Activity
Write out, without any change, the lines in the material below that run from the line with "(** The flag" through the line with "Definition broker_error (target", both included.

---------- Entries shown

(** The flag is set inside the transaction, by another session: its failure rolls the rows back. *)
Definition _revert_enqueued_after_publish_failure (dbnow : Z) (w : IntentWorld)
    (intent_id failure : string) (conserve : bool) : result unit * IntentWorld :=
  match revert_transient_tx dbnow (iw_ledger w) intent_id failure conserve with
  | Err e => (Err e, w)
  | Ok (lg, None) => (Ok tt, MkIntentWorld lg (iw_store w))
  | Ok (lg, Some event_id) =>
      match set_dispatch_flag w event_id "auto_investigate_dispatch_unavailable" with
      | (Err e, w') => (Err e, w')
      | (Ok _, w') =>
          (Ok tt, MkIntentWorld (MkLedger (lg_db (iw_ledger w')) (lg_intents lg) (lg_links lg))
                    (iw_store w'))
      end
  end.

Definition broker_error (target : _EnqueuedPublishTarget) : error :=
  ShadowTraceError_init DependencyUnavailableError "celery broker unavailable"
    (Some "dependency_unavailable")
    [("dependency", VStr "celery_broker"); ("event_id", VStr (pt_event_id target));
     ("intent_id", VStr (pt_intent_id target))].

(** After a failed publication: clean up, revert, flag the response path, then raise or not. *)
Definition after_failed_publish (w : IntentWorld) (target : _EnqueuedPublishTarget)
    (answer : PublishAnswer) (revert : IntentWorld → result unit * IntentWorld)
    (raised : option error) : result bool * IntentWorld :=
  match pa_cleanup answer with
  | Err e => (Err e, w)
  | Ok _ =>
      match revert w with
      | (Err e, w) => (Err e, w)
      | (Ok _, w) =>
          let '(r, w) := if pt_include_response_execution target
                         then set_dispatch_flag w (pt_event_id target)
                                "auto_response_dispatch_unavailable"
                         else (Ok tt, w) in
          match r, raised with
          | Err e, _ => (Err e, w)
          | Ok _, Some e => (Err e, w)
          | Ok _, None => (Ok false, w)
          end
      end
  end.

--------------------
---------- Entries shown

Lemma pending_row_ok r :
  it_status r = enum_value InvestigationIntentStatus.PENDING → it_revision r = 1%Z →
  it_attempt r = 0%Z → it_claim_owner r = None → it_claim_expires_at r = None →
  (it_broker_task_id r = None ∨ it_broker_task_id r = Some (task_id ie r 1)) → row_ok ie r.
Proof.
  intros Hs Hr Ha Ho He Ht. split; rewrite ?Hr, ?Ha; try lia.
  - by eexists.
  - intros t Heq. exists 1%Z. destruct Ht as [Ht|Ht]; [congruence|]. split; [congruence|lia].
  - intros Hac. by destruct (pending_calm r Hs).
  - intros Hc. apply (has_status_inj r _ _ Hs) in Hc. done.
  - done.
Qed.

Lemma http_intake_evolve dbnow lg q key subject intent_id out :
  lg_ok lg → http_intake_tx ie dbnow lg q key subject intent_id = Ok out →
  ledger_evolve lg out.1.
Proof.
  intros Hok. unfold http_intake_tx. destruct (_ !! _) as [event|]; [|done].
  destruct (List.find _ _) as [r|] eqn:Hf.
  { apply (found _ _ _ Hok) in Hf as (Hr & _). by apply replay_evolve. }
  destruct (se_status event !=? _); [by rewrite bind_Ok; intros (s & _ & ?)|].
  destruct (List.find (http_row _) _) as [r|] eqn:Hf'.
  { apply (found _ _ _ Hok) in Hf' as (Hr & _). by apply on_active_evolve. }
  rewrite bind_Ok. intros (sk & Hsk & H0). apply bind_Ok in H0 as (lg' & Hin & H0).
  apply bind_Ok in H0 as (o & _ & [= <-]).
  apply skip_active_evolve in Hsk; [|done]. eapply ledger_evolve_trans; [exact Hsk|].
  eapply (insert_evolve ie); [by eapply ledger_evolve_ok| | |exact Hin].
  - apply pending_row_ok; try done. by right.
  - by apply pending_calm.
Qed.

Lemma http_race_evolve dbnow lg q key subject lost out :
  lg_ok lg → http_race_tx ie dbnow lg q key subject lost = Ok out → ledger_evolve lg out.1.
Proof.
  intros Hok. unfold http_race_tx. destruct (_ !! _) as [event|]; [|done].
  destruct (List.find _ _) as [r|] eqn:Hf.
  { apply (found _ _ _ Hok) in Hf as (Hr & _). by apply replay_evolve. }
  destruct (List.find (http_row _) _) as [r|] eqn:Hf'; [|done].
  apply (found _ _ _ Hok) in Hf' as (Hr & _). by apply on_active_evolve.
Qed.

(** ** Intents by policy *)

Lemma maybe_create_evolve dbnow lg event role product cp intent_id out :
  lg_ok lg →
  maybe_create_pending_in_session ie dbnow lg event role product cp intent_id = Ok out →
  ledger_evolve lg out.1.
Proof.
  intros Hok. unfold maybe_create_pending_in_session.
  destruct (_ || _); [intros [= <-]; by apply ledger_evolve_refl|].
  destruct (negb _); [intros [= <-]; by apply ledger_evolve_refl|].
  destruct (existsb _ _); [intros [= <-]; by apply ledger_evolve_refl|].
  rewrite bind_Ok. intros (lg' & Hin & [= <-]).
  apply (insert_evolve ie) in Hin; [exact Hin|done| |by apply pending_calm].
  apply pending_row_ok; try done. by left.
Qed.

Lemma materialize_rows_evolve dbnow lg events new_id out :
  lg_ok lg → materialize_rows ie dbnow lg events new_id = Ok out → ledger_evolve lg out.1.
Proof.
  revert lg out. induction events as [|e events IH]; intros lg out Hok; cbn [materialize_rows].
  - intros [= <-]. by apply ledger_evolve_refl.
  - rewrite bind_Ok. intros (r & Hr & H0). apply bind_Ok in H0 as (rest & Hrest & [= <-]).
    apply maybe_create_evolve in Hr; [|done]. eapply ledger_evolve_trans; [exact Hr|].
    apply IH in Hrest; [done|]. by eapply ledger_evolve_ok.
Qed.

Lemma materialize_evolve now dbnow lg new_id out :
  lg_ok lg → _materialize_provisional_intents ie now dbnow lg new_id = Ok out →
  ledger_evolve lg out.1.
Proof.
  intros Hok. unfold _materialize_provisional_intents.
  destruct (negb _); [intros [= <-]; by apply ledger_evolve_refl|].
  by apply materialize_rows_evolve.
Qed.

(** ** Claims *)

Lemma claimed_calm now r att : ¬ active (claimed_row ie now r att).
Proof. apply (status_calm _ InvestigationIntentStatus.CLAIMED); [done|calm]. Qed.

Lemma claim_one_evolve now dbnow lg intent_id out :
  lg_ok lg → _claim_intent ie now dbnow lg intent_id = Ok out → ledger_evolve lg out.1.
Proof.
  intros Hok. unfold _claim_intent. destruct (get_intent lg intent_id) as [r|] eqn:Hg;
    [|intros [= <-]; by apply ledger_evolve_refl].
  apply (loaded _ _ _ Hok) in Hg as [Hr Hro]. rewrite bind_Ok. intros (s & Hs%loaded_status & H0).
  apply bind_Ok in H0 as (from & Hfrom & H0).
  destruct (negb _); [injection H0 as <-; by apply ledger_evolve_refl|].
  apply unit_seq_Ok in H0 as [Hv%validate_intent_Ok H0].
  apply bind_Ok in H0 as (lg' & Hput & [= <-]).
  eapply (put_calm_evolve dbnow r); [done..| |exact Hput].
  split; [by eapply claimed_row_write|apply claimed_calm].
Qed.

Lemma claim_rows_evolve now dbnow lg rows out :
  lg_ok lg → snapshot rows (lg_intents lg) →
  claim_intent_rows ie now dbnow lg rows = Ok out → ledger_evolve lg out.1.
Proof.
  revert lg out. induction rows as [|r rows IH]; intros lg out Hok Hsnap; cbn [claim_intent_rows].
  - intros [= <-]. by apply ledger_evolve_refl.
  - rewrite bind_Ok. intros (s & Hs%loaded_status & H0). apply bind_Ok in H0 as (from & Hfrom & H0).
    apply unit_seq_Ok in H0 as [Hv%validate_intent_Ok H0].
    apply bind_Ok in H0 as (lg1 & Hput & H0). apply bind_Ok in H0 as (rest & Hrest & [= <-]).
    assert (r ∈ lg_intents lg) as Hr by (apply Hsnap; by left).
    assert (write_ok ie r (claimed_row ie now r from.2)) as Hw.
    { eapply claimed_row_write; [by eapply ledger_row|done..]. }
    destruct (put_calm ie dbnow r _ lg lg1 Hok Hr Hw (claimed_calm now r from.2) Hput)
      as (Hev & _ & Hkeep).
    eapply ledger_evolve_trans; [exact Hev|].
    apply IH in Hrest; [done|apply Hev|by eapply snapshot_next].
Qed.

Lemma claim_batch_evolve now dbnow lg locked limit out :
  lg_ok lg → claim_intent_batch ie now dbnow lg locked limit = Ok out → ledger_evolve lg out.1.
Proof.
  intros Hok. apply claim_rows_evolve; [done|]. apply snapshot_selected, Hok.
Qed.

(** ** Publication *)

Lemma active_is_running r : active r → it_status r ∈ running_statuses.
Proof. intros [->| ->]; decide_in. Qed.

--------------------
---------- Entries shown

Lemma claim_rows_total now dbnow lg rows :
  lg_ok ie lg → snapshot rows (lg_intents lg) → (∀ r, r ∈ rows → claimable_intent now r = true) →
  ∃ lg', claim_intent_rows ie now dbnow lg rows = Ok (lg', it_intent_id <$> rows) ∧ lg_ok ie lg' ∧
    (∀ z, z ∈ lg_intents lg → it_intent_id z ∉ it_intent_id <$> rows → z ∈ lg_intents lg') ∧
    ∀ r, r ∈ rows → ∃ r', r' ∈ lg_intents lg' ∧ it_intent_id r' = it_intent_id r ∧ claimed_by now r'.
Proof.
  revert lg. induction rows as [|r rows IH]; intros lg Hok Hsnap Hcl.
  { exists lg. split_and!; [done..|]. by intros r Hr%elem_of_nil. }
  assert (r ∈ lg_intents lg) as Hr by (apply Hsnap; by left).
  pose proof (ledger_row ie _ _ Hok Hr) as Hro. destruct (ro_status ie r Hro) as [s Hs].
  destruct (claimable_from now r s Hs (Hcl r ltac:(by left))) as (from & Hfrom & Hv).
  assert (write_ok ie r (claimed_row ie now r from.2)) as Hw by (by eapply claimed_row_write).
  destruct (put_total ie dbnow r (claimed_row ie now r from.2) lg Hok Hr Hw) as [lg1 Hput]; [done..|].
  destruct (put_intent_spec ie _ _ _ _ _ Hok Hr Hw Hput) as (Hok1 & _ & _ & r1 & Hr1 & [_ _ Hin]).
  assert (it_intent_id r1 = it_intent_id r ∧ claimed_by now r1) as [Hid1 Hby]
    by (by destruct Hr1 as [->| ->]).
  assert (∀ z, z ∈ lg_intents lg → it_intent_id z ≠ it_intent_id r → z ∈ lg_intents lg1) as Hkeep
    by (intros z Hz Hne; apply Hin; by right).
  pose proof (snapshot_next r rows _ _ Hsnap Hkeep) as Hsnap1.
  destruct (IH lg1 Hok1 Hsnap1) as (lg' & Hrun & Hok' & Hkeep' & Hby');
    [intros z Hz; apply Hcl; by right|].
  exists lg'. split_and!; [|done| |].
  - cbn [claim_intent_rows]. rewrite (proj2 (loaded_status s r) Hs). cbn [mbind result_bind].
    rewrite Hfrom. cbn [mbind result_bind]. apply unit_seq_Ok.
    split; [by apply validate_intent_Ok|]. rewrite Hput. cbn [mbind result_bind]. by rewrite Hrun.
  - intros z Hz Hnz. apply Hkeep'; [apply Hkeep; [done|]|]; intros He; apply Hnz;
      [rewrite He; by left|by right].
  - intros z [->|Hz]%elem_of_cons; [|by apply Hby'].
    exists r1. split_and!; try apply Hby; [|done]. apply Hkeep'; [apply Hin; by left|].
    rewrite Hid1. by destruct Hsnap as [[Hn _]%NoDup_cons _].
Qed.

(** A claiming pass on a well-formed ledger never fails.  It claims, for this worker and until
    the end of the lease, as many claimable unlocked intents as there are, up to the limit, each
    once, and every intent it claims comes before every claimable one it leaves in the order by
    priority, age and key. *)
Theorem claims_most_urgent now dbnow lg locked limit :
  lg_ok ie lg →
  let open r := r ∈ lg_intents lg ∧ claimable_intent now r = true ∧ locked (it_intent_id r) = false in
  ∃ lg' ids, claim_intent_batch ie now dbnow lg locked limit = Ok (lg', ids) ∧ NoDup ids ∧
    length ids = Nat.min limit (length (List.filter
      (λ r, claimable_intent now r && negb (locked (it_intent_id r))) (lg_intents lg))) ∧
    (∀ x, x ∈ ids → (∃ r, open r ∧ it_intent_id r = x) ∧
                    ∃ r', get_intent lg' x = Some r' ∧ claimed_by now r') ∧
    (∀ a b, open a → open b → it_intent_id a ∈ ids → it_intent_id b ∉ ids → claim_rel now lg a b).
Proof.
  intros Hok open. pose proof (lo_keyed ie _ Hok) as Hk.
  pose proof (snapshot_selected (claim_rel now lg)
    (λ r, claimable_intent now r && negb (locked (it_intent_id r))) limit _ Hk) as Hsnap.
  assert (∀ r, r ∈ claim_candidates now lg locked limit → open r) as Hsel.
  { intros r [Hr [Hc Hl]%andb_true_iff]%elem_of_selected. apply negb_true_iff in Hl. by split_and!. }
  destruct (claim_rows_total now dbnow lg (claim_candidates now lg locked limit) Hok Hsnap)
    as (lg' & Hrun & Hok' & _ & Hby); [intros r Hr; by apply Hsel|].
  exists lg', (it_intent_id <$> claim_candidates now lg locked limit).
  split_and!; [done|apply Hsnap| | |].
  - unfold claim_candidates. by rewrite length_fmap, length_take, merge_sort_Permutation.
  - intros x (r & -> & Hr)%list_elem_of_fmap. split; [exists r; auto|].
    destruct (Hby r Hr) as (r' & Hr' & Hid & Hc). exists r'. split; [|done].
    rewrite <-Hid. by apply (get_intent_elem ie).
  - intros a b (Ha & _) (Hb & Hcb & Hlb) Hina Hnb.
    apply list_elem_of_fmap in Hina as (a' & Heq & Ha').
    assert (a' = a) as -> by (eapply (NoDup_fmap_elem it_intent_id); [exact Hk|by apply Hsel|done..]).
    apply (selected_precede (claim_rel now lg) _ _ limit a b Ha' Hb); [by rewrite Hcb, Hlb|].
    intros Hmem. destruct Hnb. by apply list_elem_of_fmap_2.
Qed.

--------------------

Problem solution
(** The flag is set inside the transaction, by another session: its failure rolls the rows back. *)
Definition _revert_enqueued_after_publish_failure (dbnow : Z) (w : IntentWorld)
    (intent_id failure : string) (conserve : bool) : result unit * IntentWorld :=
  match revert_transient_tx dbnow (iw_ledger w) intent_id failure conserve with
  | Err e => (Err e, w)
  | Ok (lg, None) => (Ok tt, MkIntentWorld lg (iw_store w))
  | Ok (lg, Some event_id) =>
      match set_dispatch_flag w event_id "auto_investigate_dispatch_unavailable" with
      | (Err e, w') => (Err e, w')
      | (Ok _, w') =>
          (Ok tt, MkIntentWorld (MkLedger (lg_db (iw_ledger w')) (lg_intents lg) (lg_links lg))
                    (iw_store w'))
      end
  end.

Definition broker_error (target : _EnqueuedPublishTarget) : error :=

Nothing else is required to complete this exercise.